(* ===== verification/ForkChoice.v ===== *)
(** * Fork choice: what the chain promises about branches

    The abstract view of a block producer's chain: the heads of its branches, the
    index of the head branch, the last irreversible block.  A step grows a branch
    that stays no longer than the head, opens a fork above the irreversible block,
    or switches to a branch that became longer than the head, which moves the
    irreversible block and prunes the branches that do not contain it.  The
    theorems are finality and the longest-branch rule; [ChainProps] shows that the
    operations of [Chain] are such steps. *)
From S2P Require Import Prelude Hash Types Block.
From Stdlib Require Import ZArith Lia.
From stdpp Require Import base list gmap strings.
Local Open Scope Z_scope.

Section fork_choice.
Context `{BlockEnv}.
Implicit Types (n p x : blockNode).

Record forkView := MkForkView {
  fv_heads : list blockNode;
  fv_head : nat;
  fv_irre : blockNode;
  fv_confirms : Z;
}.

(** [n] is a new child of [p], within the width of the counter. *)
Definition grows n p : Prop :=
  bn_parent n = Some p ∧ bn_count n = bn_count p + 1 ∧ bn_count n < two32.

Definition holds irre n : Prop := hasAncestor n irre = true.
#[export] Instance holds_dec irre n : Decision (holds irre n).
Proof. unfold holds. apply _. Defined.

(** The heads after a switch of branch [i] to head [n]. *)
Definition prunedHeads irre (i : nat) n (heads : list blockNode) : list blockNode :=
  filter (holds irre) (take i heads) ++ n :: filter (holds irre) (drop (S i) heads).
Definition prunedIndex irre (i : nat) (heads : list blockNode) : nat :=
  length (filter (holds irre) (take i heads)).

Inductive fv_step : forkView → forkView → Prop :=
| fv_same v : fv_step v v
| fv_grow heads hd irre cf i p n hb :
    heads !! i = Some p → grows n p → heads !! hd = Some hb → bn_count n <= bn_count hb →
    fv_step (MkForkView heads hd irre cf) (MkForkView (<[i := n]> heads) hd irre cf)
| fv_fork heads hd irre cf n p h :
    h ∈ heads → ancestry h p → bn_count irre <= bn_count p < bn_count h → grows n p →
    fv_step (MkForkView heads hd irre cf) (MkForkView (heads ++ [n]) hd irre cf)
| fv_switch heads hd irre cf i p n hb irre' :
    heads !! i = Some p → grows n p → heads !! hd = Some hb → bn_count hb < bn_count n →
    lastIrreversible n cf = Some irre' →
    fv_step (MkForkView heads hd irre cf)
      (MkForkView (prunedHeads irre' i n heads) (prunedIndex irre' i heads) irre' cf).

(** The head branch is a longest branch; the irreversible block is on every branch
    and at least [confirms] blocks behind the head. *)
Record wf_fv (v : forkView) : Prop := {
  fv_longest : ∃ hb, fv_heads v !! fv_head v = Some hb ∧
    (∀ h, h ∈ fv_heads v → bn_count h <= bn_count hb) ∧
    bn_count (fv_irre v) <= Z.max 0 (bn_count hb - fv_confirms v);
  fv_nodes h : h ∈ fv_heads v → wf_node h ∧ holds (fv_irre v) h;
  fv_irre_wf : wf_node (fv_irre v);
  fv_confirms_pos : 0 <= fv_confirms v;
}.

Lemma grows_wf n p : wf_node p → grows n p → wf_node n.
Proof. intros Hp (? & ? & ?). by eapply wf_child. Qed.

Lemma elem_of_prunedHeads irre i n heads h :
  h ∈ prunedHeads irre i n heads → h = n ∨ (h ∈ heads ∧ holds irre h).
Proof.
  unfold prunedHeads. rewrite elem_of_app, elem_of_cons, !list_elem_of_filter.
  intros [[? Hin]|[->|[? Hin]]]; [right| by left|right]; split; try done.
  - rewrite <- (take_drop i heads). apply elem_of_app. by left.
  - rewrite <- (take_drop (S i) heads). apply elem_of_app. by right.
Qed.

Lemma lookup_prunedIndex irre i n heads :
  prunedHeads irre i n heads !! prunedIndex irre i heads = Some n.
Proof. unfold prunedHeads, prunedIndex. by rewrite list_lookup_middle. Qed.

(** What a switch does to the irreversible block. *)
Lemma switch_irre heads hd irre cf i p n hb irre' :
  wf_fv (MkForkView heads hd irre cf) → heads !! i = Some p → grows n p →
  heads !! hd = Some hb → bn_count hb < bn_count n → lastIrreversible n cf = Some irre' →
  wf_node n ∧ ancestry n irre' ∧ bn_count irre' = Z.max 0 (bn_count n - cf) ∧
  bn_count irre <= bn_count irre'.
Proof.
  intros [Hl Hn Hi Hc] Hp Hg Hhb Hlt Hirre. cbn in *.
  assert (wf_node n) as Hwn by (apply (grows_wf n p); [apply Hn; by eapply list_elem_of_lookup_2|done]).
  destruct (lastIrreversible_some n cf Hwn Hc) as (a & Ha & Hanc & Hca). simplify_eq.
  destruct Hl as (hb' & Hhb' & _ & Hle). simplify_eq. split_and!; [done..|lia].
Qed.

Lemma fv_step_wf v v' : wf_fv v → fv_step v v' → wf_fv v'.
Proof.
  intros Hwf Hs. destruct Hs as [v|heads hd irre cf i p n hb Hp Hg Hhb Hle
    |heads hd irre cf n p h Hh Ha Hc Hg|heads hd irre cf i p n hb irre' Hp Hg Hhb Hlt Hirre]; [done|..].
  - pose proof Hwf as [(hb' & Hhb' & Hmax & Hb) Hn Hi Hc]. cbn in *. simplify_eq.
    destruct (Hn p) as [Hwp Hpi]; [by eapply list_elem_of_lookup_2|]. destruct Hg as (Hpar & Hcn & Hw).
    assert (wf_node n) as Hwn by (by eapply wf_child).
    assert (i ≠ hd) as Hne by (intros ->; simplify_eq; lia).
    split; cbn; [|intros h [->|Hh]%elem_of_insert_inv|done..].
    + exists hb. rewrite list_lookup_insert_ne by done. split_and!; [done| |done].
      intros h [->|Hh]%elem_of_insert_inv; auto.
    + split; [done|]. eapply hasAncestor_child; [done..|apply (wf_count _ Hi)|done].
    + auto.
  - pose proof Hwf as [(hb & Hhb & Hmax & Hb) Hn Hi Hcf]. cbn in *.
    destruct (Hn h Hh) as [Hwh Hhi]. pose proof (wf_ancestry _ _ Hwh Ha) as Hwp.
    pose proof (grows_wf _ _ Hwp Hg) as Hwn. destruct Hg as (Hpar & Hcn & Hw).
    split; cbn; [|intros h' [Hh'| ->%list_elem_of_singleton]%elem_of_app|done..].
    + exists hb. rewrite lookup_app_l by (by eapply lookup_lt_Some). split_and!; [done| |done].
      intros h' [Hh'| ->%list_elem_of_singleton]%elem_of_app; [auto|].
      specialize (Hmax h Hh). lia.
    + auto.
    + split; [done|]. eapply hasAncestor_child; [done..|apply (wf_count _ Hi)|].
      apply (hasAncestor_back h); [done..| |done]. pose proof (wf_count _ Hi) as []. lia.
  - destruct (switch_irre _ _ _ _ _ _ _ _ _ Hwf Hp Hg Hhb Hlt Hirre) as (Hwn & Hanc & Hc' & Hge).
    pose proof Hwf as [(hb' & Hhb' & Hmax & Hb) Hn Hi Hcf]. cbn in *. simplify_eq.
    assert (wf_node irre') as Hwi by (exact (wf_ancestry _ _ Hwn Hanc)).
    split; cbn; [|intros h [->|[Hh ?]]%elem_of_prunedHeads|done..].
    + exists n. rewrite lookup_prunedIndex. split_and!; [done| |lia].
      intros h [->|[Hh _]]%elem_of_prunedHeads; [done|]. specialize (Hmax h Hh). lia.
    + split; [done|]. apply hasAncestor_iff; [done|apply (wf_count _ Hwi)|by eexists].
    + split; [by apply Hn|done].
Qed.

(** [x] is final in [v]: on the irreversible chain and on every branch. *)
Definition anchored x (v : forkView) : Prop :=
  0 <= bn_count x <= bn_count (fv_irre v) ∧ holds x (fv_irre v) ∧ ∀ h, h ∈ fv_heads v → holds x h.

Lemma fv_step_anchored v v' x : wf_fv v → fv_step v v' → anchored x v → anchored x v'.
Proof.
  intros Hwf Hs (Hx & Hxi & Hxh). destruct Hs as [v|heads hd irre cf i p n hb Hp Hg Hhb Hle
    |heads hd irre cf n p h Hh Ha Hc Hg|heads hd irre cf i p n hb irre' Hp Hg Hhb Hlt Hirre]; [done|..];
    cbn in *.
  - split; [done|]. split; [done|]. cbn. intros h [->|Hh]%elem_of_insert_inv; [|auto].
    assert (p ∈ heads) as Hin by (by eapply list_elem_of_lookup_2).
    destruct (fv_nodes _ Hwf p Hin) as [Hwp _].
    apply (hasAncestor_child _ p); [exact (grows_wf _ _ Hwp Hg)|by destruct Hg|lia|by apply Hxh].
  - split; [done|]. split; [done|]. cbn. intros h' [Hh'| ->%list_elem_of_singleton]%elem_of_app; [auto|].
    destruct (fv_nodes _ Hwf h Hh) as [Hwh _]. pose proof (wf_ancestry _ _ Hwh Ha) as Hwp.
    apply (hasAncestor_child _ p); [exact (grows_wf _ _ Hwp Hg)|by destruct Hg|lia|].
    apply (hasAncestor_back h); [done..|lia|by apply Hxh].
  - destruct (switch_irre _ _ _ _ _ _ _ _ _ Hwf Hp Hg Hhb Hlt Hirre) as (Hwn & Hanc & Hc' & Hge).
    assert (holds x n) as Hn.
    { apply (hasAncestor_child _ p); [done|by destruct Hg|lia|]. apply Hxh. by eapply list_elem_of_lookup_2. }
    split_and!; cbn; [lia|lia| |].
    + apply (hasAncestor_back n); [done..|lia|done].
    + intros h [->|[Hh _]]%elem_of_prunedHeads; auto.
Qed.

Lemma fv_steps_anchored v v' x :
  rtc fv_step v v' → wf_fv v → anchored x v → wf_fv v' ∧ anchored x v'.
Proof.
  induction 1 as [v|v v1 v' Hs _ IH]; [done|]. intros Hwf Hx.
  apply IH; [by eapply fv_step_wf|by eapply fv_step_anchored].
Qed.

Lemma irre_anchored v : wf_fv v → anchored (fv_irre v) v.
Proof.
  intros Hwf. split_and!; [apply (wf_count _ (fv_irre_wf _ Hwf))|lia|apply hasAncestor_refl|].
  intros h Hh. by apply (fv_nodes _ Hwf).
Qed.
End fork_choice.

- **Task directions**:
In the entries above, locate every line with the word "Definition" and copy it.

- **Completed exercise**:
Definition grows n p : Prop :=
Definition holds irre n : Prop := hasAncestor n irre = true.
Definition prunedHeads irre (i : nat) n (heads : list blockNode) : list blockNode :=
Definition prunedIndex irre (i : nat) (heads : list blockNode) : nat :=
Definition anchored x (v : forkView) : Prop :=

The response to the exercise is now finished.